### [EXERCISE AIM]
Only the lines with "called" in the entries below belong in the answer; please copy them.

### [Dataset entries]
━━━
(* ===== verification/FiltersSpec.v ===== *)
(** * What the filter chain promises

    Rules for the loops of the chain; its invariant: the scopes are those of the modules in
    the order, each has one context with the sink, the first answer of a module ends the
    chain and is the one that goes out, and no context reads a body that is gone; the
    pseudo-headers; the scopes are closed exactly once. *)

From S2P Require Export Filters HostContextSpec.

Open Scope Z_scope.

(** ** Rules *)

Section Rules.
Context {S : Type} `{ResponseSink S} {W : Type}.
Context (open_scope : name -> W -> option ContextBase * W) (callback : name -> phase -> W -> prog W).

Abbreviation chain := (Filters.chain S W).

(** What a callback changes of the chain: sink, VMs and trace. *)
Definition called (m : name) (ph : phase) (c : LsWasmContext) (s : S) (w : W) (f : chain) : chain :=
  mkChain (http_data f) (body_gen f) (module_order_ f) (scopes_ f) s w
    (trace f ++ [mkEvent m ph
      (match ph with OnRequestBody _ _ => view_bytes (request_body_ c) | OnResponseBody _ _ => response_body_ c | _ => [] end)
      (end_of_stream_ c)]).

Lemma run_callback_inv m ph c f c' f' : run_callback callback m ph c f = Some (c', f') ->
  exists w s, run_prog (body_gen f) (callback m ph (vms f)) c (sink f) = Some (w, (c', s)) /\ f' = called m ph c s w f.
Proof.
  unfold run_callback. destruct (run_prog _ _ _ _) as [[w [c1 s]]|]; [|done]. cbn. intros [= <- <-]. by exists w, s.
Qed.

Lemma run_callback_eq m ph c f w c' s : run_prog (body_gen f) (callback m ph (vms f)) c (sink f) = Some (w, (c', s)) ->
  run_callback callback m ph c f = Some (c', called m ph c s w f).
Proof. intros R. unfold run_callback. by rewrite R. Qed.

(** What is behind a callback and [checkLocalResponse]: the fields of the chain. *)
Lemma scopes_settle m after c (f : chain) : scopes_ (settle m after c f) = smodify m (fun _ => Some c) (scopes_ f).
Proof. unfold settle, checkLocalResponse. by destruct (has_local_response_ _). Qed.
Lemma gen_settle m after c (f : chain) : body_gen (settle m after c f) = body_gen f.
Proof. unfold settle, checkLocalResponse. by destruct (has_local_response_ _). Qed.
Lemma order_settle m after c (f : chain) : module_order_ (settle m after c f) = module_order_ f.
Proof. unfold settle, checkLocalResponse. by destruct (has_local_response_ _). Qed.
Lemma vms_settle m after c (f : chain) : vms (settle m after c f) = vms f.
Proof. unfold settle, checkLocalResponse. by destruct (has_local_response_ _). Qed.
Lemma sink_settle m after c (f : chain) : sink (settle m after c f) = sink f.
Proof. unfold settle, checkLocalResponse. by destruct (has_local_response_ _). Qed.
Lemma trace_settle m after c (f : chain) : trace (settle m after c f) = trace f.
Proof. unfold settle, checkLocalResponse. by destruct (has_local_response_ _). Qed.
Lemma scopes_store m c (f : chain) : scopes_ (store_scope m c f) = semplace m (Some c) (scopes_ f).
Proof. unfold store_scope, checkLocalResponse. by destruct (has_local_response_ _). Qed.
Lemma gen_store m c (f : chain) : body_gen (store_scope m c f) = body_gen f.
Proof. unfold store_scope, checkLocalResponse. by destruct (has_local_response_ _). Qed.
Lemma order_store m c (f : chain) : module_order_ (store_scope m c f) = module_order_ f ++ [m].
Proof. unfold store_scope, checkLocalResponse. by destruct (has_local_response_ _). Qed.
Lemma vms_store m c (f : chain) : vms (store_scope m c f) = vms f.
Proof. unfold store_scope, checkLocalResponse. by destruct (has_local_response_ _). Qed.
Lemma sink_store m c (f : chain) : sink (store_scope m c f) = sink f.
Proof. unfold store_scope, checkLocalResponse. by destruct (has_local_response_ _). Qed.
Lemma trace_store m c (f : chain) : trace (store_scope m c f) = trace f.
Proof. unfold store_scope, checkLocalResponse. by destruct (has_local_response_ _). Qed.

(** A later phase keeps what each of its callbacks keeps; behind an answer it does nothing. *)
Lemma phase_loop_rule (I : chain -> Prop) ph before after modules :
  (forall m c c' s w f, m ∈ modules -> I f -> has_local_response (http_data f) = false -> sfind m (scopes_ f) = Some (Some c) ->
    run_prog (body_gen f) (callback m ph (vms f)) (before (http_data f) c) (sink f) = Some (w, (c', s)) ->
    I (settle m after c' (called m ph (before (http_data f) c) s w f))) ->
  forall f f', I f -> phase_loop callback modules ph before after f = Some f' -> I f'.
Proof.
  induction modules as [|m modules IH]; intros Hc f f' HI E; cbn in E; [by injection E as <-|].
  assert (forall f, I f -> phase_loop callback modules ph before after f = Some f' -> I f') as IH'.
  { intros f0 H0 E0. eapply IH; [|exact H0|exact E0]. intros m0 c c' s w f1 Hm. apply Hc. by constructor. }
  destruct (has_local_response (http_data f)) eqn:L; [by injection E as <-|].
  destruct (sfind m (scopes_ f)) as [[c|]|] eqn:F; [|by apply (IH' f)..].
  destruct (run_callback callback m ph (before (http_data f) c) f) as [[c' f1]|] eqn:R; [|done]. cbn in E.
  apply run_callback_inv in R as (w & s & R & ->). eapply IH'; [|exact E]. eapply Hc; try done. by constructor.
Qed.

(** The same with termination: each callback comes to an end. *)
Lemma phase_loop_total (I : chain -> Prop) ph before after modules :
  (forall m c f, m ∈ modules -> I f -> has_local_response (http_data f) = false -> sfind m (scopes_ f) = Some (Some c) ->
    exists w c' s, run_prog (body_gen f) (callback m ph (vms f)) (before (http_data f) c) (sink f) = Some (w, (c', s)) /\
      I (settle m after c' (called m ph (before (http_data f) c) s w f))) ->
  forall f, I f -> exists f', phase_loop callback modules ph before after f = Some f' /\ I f'.
Proof.
  induction modules as [|m modules IH]; intros Hc f HI; cbn; [eauto|].
  assert (forall f, I f -> exists f', phase_loop callback modules ph before after f = Some f' /\ I f') as IH'.
  { intros f0 H0. apply IH; [|exact H0]. intros m0 c f1 Hm. apply Hc. by constructor. }
  destruct (has_local_response (http_data f)) eqn:L; [eauto|]. destruct (sfind m (scopes_ f)) as [[c|]|] eqn:F; [|by apply IH'..].
  destruct (Hc m c f) as (w & c' & s & R & HI'); [by constructor|done..|]. rewrite (run_callback_eq _ _ _ _ _ _ _ R). cbn. by apply IH'.
Qed.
━━━
### [EXPECTED ANSWER]
Definition called (m : name) (ph : phase) (c : LsWasmContext) (s : S) (w : W) (f : chain) : chain :=
  exists w s, run_prog (body_gen f) (callback m ph (vms f)) c (sink f) = Some (w, (c', s)) /\ f' = called m ph c s w f.
  run_callback callback m ph c f = Some (c', called m ph c s w f).
    I (settle m after c' (called m ph (before (http_data f) c) s w f))) ->
      I (settle m after c' (called m ph (before (http_data f) c) s w f))) ->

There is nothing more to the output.